* _REQUIRED ACTION_:
The lines to reproduce from the material below are those from the one containing "Lemma uncancelled_step (e" through the one containing "[ destruct (no_new_cancel_app", both included; write them out exactly and add nothing.

*** INFORMATION SHOWN ***

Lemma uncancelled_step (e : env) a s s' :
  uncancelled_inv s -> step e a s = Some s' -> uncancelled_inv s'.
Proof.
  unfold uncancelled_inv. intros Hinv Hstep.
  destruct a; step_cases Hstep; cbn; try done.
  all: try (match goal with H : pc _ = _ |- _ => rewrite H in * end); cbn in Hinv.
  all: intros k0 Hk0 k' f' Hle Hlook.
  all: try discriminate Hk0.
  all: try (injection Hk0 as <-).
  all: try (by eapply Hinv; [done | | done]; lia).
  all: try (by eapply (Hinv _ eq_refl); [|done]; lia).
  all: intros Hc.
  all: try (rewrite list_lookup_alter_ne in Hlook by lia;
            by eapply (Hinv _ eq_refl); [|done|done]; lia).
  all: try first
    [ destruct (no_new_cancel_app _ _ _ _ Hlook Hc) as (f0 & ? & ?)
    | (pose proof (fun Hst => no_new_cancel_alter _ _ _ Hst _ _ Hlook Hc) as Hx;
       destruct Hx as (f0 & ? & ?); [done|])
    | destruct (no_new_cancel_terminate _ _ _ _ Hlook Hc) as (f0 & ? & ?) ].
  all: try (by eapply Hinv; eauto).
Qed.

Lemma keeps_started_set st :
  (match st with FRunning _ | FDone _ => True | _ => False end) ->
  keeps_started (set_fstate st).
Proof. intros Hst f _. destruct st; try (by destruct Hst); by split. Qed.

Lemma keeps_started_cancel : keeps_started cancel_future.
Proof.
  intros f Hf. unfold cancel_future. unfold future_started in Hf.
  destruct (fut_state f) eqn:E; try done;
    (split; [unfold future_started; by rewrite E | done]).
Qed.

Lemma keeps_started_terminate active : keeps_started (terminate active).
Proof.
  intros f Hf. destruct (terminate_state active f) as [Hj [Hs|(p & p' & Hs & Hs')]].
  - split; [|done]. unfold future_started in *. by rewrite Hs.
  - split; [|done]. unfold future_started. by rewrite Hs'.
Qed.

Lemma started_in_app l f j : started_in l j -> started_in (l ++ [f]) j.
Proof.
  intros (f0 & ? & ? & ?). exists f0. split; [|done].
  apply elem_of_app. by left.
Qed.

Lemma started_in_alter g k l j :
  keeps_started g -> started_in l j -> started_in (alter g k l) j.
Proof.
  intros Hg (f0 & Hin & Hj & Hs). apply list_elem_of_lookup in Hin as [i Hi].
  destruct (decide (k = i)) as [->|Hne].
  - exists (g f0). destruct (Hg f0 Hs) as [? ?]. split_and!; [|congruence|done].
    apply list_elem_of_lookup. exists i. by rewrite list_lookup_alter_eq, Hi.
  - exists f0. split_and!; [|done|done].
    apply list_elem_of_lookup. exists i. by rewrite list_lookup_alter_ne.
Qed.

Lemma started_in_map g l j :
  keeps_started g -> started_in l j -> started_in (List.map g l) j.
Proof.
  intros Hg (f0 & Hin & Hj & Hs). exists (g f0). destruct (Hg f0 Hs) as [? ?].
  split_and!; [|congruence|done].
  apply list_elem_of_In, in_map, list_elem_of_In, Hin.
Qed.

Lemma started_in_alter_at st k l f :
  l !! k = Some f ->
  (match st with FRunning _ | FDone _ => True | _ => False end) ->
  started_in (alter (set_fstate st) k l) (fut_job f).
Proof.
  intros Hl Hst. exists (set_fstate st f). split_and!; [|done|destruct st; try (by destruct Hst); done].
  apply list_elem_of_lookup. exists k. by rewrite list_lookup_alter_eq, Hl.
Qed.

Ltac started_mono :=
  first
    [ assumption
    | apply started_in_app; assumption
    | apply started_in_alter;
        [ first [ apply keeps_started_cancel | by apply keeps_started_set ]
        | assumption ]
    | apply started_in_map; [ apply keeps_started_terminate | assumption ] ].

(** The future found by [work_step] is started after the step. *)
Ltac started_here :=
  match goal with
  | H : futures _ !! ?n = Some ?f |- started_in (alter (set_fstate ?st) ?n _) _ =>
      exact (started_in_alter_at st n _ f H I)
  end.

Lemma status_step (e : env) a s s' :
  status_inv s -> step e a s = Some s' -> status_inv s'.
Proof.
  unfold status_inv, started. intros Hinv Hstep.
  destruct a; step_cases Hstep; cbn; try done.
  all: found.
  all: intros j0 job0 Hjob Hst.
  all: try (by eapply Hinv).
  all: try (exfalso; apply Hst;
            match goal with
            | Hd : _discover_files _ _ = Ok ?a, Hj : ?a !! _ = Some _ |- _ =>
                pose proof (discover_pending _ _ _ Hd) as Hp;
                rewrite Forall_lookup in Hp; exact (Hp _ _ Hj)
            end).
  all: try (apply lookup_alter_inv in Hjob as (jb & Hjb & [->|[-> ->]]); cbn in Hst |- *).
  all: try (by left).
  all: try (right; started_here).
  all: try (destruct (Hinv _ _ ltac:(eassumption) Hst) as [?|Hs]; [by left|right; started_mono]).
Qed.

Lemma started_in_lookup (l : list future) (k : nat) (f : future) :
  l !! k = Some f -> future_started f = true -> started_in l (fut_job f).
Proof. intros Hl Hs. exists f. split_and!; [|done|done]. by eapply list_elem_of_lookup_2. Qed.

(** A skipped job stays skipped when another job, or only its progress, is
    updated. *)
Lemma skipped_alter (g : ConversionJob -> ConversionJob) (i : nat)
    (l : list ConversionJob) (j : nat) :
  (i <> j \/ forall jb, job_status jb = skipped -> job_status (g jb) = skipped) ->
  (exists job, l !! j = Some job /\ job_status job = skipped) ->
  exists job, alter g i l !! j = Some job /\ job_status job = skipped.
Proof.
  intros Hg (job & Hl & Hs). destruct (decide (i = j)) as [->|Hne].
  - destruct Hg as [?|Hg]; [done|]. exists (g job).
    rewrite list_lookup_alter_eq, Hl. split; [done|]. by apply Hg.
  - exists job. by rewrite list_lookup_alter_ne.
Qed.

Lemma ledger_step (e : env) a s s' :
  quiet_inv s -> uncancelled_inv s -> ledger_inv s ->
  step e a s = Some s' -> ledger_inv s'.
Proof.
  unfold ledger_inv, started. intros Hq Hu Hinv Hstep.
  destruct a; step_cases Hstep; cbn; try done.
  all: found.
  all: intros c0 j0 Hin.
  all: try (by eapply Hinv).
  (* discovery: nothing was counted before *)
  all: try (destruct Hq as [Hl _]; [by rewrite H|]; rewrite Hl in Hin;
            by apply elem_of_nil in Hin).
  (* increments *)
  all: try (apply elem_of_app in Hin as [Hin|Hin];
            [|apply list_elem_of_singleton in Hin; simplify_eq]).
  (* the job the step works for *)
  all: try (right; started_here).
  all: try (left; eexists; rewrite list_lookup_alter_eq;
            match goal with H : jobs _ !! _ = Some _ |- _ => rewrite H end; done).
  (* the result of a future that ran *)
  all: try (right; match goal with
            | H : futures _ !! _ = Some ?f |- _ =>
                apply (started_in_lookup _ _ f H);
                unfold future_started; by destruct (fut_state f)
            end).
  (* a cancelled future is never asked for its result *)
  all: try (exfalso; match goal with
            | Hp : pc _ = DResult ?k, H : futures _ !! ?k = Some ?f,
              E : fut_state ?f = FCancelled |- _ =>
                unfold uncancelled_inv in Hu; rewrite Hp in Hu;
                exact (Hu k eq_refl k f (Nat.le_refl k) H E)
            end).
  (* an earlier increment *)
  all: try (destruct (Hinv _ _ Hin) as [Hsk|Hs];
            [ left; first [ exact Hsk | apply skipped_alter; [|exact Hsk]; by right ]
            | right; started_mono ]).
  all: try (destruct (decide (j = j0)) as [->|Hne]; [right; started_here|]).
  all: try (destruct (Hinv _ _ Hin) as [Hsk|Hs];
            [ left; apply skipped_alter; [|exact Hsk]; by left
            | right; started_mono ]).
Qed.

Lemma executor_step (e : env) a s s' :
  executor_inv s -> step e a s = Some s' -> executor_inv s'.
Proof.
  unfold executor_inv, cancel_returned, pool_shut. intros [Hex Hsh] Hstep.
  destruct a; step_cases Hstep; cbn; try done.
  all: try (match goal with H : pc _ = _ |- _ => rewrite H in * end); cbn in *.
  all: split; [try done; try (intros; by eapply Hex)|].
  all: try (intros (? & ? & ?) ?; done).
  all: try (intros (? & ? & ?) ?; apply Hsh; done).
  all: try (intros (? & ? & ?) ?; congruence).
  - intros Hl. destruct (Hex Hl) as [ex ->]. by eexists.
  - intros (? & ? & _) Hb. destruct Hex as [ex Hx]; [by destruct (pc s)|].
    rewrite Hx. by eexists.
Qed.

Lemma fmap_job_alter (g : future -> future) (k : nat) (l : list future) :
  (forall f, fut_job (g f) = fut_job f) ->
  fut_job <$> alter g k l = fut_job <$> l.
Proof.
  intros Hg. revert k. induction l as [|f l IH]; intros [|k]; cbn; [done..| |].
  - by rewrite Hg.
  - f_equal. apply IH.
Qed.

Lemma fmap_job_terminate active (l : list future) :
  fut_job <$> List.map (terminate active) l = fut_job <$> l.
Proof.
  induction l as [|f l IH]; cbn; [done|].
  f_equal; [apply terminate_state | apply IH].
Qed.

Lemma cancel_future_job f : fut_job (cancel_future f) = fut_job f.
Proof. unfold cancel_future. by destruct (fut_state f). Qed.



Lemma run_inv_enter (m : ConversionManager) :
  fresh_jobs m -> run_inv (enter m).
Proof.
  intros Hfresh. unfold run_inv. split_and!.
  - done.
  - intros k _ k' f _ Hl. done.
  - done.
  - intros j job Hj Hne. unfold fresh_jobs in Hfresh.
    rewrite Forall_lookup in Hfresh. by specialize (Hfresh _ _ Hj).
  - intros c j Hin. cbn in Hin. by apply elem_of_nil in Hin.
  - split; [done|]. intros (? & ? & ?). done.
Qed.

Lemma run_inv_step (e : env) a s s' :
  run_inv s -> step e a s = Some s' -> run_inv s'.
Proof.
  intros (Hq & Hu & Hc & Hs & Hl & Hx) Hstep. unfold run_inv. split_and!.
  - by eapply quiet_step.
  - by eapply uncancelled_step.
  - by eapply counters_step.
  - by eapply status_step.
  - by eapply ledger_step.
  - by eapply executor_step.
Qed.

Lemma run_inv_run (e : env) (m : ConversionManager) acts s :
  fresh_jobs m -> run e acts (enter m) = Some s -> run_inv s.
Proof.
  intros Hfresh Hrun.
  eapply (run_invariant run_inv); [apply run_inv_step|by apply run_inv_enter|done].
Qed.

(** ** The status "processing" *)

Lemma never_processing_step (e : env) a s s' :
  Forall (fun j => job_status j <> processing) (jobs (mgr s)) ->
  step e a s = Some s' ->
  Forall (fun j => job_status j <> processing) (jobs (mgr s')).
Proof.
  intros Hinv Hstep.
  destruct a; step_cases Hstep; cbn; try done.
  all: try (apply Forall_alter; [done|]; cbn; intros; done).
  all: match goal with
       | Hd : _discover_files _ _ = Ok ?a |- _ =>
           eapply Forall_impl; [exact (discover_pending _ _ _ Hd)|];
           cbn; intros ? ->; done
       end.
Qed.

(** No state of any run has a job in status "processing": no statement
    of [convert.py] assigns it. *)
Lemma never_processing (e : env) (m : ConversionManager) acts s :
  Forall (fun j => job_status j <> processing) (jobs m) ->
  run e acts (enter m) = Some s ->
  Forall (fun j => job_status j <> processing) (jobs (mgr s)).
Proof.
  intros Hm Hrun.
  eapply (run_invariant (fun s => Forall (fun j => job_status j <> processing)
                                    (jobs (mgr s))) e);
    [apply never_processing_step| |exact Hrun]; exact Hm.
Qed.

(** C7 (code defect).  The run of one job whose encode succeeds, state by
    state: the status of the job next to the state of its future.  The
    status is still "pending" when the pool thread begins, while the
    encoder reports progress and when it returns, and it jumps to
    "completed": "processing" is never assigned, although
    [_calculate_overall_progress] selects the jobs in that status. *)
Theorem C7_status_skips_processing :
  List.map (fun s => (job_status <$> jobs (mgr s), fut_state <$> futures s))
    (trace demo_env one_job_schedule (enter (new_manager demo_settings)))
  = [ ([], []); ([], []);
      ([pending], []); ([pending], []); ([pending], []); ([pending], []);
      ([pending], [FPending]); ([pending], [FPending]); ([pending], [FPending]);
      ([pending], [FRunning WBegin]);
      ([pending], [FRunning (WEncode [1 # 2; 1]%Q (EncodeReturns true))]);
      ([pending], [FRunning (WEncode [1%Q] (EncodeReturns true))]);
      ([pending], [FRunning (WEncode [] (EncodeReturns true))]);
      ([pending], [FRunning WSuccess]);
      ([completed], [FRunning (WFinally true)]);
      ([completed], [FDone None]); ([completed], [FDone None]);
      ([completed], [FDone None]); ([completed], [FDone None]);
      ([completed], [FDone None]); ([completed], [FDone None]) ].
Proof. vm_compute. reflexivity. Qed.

*** End of INFORMATION SHOWN ***
*** INFORMATION SHOWN ***

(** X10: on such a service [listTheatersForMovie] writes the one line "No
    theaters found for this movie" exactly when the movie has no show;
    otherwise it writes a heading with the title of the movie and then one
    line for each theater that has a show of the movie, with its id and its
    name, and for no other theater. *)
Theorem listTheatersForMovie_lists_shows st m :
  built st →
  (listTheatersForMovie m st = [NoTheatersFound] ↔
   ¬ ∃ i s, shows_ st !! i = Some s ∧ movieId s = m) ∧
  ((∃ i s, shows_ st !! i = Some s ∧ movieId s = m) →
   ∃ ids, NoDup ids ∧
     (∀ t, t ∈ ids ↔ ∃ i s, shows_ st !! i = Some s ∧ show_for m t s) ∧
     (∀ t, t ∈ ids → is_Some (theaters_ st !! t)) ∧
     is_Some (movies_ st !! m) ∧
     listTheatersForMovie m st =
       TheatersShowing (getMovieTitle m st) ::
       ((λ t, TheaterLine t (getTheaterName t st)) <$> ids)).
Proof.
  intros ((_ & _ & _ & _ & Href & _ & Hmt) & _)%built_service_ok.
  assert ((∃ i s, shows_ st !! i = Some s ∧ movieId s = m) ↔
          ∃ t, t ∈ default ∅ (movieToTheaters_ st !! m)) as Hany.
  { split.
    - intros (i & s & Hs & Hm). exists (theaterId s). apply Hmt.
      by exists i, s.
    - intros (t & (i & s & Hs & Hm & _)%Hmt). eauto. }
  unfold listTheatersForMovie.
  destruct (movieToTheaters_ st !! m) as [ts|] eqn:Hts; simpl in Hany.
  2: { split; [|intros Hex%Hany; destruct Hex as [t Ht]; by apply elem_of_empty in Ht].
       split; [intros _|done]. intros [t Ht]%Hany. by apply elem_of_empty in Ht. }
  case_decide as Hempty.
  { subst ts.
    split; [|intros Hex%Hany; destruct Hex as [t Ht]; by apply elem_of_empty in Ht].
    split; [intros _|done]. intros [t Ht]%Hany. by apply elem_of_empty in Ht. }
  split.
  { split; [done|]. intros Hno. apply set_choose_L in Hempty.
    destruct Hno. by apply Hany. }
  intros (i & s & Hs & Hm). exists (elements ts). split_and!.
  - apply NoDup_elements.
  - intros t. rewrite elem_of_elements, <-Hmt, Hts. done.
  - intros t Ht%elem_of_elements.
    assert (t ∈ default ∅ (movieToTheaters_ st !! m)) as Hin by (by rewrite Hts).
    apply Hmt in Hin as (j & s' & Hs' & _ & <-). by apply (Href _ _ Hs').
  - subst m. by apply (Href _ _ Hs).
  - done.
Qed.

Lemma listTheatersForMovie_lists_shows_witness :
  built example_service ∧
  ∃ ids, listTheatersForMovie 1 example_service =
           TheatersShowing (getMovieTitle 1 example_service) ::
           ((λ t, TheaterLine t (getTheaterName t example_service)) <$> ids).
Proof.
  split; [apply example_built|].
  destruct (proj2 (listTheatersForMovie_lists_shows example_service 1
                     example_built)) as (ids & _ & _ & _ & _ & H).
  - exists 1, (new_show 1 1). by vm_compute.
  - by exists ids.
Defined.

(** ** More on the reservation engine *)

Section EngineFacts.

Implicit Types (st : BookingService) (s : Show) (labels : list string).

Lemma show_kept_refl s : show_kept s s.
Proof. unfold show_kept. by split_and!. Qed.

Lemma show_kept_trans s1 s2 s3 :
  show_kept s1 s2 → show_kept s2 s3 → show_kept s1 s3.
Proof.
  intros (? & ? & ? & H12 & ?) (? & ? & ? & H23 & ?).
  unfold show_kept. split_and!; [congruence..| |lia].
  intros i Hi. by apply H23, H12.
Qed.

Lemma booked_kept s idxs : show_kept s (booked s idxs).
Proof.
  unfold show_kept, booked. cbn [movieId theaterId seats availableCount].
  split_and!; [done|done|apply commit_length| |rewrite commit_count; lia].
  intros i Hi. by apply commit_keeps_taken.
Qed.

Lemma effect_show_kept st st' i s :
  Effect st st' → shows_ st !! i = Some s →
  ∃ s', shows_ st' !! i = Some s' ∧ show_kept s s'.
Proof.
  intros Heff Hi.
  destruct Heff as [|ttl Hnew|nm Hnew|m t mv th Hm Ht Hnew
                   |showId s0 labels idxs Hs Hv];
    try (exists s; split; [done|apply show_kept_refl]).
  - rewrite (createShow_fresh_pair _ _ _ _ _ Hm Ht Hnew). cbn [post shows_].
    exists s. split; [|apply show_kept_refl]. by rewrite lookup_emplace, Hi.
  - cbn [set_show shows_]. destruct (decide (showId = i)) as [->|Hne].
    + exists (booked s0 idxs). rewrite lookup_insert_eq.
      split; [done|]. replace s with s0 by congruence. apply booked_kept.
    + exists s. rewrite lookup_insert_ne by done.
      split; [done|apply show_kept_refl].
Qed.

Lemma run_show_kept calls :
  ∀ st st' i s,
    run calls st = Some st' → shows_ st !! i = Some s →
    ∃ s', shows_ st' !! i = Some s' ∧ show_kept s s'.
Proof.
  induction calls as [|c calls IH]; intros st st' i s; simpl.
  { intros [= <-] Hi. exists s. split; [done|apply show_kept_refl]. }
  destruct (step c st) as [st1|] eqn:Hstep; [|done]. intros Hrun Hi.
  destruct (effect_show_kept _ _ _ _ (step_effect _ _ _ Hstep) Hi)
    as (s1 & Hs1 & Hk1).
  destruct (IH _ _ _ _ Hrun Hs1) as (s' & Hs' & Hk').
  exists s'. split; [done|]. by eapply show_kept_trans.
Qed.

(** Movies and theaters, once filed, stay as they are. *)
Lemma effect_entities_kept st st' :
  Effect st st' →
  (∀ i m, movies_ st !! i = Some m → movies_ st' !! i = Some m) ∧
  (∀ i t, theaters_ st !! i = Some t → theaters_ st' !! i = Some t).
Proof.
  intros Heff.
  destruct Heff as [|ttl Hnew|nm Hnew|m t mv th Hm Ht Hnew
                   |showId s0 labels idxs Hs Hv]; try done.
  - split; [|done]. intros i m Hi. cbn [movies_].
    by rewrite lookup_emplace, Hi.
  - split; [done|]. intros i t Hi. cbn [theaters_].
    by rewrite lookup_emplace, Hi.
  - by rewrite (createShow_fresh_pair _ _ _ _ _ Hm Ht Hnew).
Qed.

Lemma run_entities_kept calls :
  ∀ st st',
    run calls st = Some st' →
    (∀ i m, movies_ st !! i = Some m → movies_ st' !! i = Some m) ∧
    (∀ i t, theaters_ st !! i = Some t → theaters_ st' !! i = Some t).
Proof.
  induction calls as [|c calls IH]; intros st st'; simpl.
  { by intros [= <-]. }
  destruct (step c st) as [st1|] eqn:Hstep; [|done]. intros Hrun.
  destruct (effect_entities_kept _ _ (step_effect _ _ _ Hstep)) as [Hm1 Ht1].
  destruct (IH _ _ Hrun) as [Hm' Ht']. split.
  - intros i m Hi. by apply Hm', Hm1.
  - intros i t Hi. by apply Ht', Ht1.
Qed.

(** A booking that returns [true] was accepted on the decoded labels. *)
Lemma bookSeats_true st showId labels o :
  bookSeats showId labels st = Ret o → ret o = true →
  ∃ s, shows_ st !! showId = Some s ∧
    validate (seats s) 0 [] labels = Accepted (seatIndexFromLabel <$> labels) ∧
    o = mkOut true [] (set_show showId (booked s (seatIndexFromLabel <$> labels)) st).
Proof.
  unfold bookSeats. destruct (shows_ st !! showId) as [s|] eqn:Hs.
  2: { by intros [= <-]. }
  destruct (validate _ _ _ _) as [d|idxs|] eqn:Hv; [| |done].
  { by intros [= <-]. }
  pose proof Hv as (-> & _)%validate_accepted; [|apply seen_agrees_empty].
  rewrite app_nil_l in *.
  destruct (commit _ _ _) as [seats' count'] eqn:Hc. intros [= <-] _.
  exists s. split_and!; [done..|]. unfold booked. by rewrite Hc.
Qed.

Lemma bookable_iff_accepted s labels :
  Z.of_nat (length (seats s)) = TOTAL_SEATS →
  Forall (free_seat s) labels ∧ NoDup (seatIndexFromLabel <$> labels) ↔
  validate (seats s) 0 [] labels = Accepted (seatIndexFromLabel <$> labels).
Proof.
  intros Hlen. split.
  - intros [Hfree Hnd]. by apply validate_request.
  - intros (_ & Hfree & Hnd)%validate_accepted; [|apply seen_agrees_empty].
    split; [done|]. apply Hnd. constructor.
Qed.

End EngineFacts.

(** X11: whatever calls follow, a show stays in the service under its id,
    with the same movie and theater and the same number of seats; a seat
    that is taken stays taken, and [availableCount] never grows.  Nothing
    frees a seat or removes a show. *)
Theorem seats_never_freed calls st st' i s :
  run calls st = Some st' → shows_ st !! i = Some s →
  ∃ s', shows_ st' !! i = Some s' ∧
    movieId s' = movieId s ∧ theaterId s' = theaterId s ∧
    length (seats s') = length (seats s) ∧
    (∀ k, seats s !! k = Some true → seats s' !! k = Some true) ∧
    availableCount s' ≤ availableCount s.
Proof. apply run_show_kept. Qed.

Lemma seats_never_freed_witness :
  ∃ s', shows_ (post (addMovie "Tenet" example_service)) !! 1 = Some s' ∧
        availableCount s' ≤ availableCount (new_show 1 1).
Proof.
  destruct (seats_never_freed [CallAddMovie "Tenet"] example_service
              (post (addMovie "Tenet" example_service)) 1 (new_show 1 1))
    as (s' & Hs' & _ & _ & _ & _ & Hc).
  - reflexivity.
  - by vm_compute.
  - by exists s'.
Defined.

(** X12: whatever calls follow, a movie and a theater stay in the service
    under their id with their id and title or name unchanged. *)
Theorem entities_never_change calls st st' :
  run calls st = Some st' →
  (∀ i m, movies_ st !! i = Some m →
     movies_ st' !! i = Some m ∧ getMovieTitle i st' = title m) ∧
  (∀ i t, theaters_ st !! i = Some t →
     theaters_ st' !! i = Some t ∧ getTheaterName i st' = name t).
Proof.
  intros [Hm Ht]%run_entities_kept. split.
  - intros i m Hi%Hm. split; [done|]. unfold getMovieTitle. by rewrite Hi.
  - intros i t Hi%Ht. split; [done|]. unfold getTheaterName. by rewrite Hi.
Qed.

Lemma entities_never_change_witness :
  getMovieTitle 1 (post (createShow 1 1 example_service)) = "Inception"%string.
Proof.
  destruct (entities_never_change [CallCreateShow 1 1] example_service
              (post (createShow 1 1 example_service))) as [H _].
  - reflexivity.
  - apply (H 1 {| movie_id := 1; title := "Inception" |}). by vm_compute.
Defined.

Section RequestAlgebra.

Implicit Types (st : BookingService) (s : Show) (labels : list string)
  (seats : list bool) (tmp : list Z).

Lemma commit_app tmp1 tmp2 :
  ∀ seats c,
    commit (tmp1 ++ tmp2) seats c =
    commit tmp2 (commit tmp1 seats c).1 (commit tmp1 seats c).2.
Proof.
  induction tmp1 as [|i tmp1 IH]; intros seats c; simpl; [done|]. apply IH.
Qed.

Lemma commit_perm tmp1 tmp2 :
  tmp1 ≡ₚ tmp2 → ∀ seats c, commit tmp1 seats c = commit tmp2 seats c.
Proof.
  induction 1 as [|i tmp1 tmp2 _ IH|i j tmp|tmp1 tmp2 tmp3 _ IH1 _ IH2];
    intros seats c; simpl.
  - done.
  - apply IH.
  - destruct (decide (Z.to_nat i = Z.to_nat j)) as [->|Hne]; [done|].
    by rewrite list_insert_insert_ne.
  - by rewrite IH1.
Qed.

*** End of INFORMATION SHOWN ***
*** INFORMATION SHOWN ***

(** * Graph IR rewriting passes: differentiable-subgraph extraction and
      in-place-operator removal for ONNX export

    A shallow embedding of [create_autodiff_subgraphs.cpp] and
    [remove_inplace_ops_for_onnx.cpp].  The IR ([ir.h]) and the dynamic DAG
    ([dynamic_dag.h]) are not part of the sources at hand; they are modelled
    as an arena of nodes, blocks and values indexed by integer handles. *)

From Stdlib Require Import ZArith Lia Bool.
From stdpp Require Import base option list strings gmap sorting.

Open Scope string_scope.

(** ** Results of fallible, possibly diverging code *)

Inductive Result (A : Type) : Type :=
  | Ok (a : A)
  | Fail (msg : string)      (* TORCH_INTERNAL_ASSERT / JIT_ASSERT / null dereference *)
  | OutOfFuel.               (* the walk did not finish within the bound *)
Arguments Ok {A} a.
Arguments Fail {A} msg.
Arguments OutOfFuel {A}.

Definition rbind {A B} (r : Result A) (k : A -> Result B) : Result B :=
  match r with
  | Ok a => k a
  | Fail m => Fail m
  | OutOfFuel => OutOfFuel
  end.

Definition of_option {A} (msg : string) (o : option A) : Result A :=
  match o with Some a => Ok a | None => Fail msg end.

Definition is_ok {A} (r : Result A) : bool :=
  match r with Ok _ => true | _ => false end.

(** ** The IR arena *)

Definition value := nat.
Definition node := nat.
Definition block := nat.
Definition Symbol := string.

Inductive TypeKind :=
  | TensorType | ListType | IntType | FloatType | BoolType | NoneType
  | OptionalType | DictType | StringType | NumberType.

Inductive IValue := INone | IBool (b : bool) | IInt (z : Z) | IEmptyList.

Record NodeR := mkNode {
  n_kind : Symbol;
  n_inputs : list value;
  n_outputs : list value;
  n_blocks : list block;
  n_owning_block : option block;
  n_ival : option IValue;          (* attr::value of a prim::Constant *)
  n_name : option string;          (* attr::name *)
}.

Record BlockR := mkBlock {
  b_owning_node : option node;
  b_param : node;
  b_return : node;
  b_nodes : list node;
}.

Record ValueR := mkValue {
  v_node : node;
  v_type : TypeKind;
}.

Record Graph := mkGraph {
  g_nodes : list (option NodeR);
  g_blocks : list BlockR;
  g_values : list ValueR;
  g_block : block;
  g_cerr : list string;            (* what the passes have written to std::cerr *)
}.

*** End of INFORMATION SHOWN ***

* _ANSWER BOX_:
Lemma uncancelled_step (e : env) a s s' :
  uncancelled_inv s -> step e a s = Some s' -> uncancelled_inv s'.
Proof.
  unfold uncancelled_inv. intros Hinv Hstep.
  destruct a; step_cases Hstep; cbn; try done.
  all: try (match goal with H : pc _ = _ |- _ => rewrite H in * end); cbn in Hinv.
  all: intros k0 Hk0 k' f' Hle Hlook.
  all: try discriminate Hk0.
  all: try (injection Hk0 as <-).
  all: try (by eapply Hinv; [done | | done]; lia).
  all: try (by eapply (Hinv _ eq_refl); [|done]; lia).
  all: intros Hc.
  all: try (rewrite list_lookup_alter_ne in Hlook by lia;
            by eapply (Hinv _ eq_refl); [|done|done]; lia).
  all: try first
    [ destruct (no_new_cancel_app _ _ _ _ Hlook Hc) as (f0 & ? & ?)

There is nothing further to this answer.